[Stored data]
Lemma px44_encoded :
  encode (pixel_pre_noise 6 0.8 4 4) = (193, 193, 213, 255)%Z.
Proof.
  unfold pixel_pre_noise. rewrite px44_dx, px44_dy.
  assert (Hd : 12 / 19 * (12 / 19) + 12 / 19 * (12 / 19) = 288 / 361) by lra.
  rewrite pre_noise_inside by lra.
  pose proof (raw_vector_long 0.8 (12 / 19) (12 / 19)) as Hlong.
  rewrite normalize_big by (apply Hlong; lra). clear Hlong.
  pose proof (vnorm_sqr (raw_vector 0.8 (12 / 19) (12 / 19))) as Hsq.
  pose proof (vnorm_nonneg (raw_vector 0.8 (12 / 19) (12 / 19))) as Hl0.
  rewrite raw_vector_sumsq, clamp_strength_08, Hd in Hsq.
  unfold raw_vector in *. rewrite clamp_strength_08, Hd in *.
  set (l := vnorm _) in *.
  (* t = sqrt dist2 *)
  assert (Ht : 0.8931 <= sqrt (288 / 361) <= 0.8932).
  { split; [apply sqrt_lower|apply sqrt_upper]; lra. }
  assert (Hin : groove_inner 0.8 (288 / 361)
                = 1 - 288 / 361 * sqrt (288 / 361) * 0.8).
  { unfold groove_inner.
    rewrite clamp_strength_08, math_pow_three_halves by lra.
    apply Rmax_right. nra. }
  rewrite Hin in *. set (t := sqrt (288 / 361)) in *.
  assert (Hdz : 0.6556 <= sqrt (1 - 288 / 361 * t * 0.8) <= 0.6558).
  { split; [apply sqrt_lower|apply sqrt_upper]; lra. }
  set (dz := sqrt _) in *.
  assert (Hl : 0.9697 <= l <= 0.9699) by (split; nra).
  unfold encode.
  rewrite (encode_channel_quotient 193), (encode_channel_quotient 213);
    [reflexivity | | | | | |]; try lia; try lra.
  all: simpl; split; nra.
Qed.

# [EXERCISE DIRECTIONS]
Repeat the data above, word for word.

# [WRITTEN SOLUTION]
Lemma px44_encoded :
  encode (pixel_pre_noise 6 0.8 4 4) = (193, 193, 213, 255)%Z.
Proof.
  unfold pixel_pre_noise. rewrite px44_dx, px44_dy.
  assert (Hd : 12 / 19 * (12 / 19) + 12 / 19 * (12 / 19) = 288 / 361) by lra.
  rewrite pre_noise_inside by lra.
  pose proof (raw_vector_long 0.8 (12 / 19) (12 / 19)) as Hlong.
  rewrite normalize_big by (apply Hlong; lra). clear Hlong.
  pose proof (vnorm_sqr (raw_vector 0.8 (12 / 19) (12 / 19))) as Hsq.
  pose proof (vnorm_nonneg (raw_vector 0.8 (12 / 19) (12 / 19))) as Hl0.
  rewrite raw_vector_sumsq, clamp_strength_08, Hd in Hsq.
  unfold raw_vector in *. rewrite clamp_strength_08, Hd in *.
  set (l := vnorm _) in *.
  (* t = sqrt dist2 *)
  assert (Ht : 0.8931 <= sqrt (288 / 361) <= 0.8932).
  { split; [apply sqrt_lower|apply sqrt_upper]; lra. }
  assert (Hin : groove_inner 0.8 (288 / 361)
                = 1 - 288 / 361 * sqrt (288 / 361) * 0.8).
  { unfold groove_inner.
    rewrite clamp_strength_08, math_pow_three_halves by lra.
    apply Rmax_right. nra. }
  rewrite Hin in *. set (t := sqrt (288 / 361)) in *.
  assert (Hdz : 0.6556 <= sqrt (1 - 288 / 361 * t * 0.8) <= 0.6558).
  { split; [apply sqrt_lower|apply sqrt_upper]; lra. }
  set (dz := sqrt _) in *.
  assert (Hl : 0.9697 <= l <= 0.9699) by (split; nra).
  unfold encode.
  rewrite (encode_channel_quotient 193), (encode_channel_quotient 213);
    [reflexivity | | | | | |]; try lia; try lra.
  all: simpl; split; nra.
Qed.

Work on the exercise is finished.